On Tue, Oct 11, 2016 at 10:00:28PM +0800, zijun_hu wrote:
> From: zijun_hu <zijun_hu@xxxxxxx>
>
> as shown by pcpu_build_alloc_info(), the number of units within a percpu
> group is educed by rounding up the number of CPUs within the group to
> @upa boundary, therefore, the number of CPUs isn't equal to the units's
> if it isn't aligned to @upa normally. however, pcpu_page_first_chunk()
> uses BUG_ON() to assert one number is equal the other roughly, so a panic
> is maybe triggered by the BUG_ON() falsely.
>
> in order to fix this issue, the number of CPUs is rounded up then compared
> with units's, the BUG_ON() is replaced by warning and returning error code
> as well to keep system alive as much as possible.
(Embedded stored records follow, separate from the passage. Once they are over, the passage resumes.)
Lemma sys_step_inv f s s' : Sys_inv s -> sys_step f s s' -> Sys_inv s'.
Proof.
  intros (Hwf & Hst & Hdr & Hex) Hstep. unfold Sys_inv.
  destruct Hstep as [s Hc|s t|s t rest ok now Hi He|s e b' mb' E|s s' E]; cbn [br mb cmd cmd_chan].
  - rewrite Hc in Hdr. split_and!; auto.
  - split_and!; auto.
  - destruct (handle_transmission_inv ok now t (br s) Hwf Hst) as (H1 & H2 & H3). split_and!; try done; congruence.
  - destruct (handle_event_effect _ _ _ _ _ _ E) as (H1 & H2 & H3 & H4).
    rewrite H1, H2, H3, H4. split_and!; auto.
  - destruct (cmd_recv_effect _ _ E) as (H1 & H2 & Hw & H4). rewrite Hw in Hdr.
    rewrite H1, H2, H4, Hdr. split_and!; auto. destruct (cmd s'); set_solver.
Qed.

(** The receive loop skips the commands before the first ["restart"]. *)
Lemma cmd_recv_until_restart pre post s :
  cmd s = CmdWaiting -> queues (mb s) !! cmd_chan s = Some (pre ++ "restart" :: post) ->
  ~ In "restart"%string pre ->
  exists s', iter_opt (S (List.length pre)) cmd_recv s = Some s' /\ cmd s' = CmdExited /\
    cmd_chan s' = cmd_chan s /\ br s' = br s /\ cmd_chan s ∈ dropped (mb s') /\
    queues (mb s') !! cmd_chan s = Some post.
Proof.
  revert s. induction pre as [|m pre IH]; intros s Hw Hq Hnin; cbn [iter_opt List.length app].
  - unfold cmd_recv at 1. rewrite Hw, Hq. cbn. eexists. split_and!; try reflexivity.
    + set_solver.
    + cbn. apply lookup_insert_eq.
  - cbn [app] in Hq. unfold cmd_recv at 1. rewrite Hw, Hq.
    assert (Hm : String.eqb m "restart" = false) by (apply String.eqb_neq; intros ->; apply Hnin; left; done).
    rewrite Hm.
    edestruct (IH {| br := br s; mb := {| queues := <[cmd_chan s := pre ++ "restart" :: post]> (queues (mb s));
                                          dropped := dropped (mb s) |};
                     inbox := inbox s; cmd := CmdWaiting; cmd_chan := cmd_chan s |})
      as (s' & E & Hx & Hc & Hb & Hd & Hq'); cbn; [done|apply lookup_insert_eq|intros ?; apply Hnin; right; done|].
    exists s'. cbn in *. rewrite E. split_and!; congruence.
Qed.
I really can't decode what the actual issue is here. Can you please
give an example of a concrete case?

> @@ -2113,21 +2120,22 @@ int __init pcpu_page_first_chunk(size_t reserved_size,
>
> /* allocate pages */
> j = 0;
> - for (unit = 0; unit < num_possible_cpus(); unit++)
> + for (unit = 0; unit < num_possible_cpus(); unit++) {
> + unsigned int cpu = ai->groups[0].cpu_map[unit];
> for (i = 0; i < unit_pages; i++) {
> - unsigned int cpu = ai->groups[0].cpu_map[unit];
> void *ptr;
>
> ptr = alloc_fn(cpu, PAGE_SIZE, PAGE_SIZE);
> if (!ptr) {
> pr_warn("failed to allocate %s page for cpu%u\n",
> - psize_str, cpu);
> + psize_str, cpu);

And stop making gratuitous changes?

Thanks.

--
tejun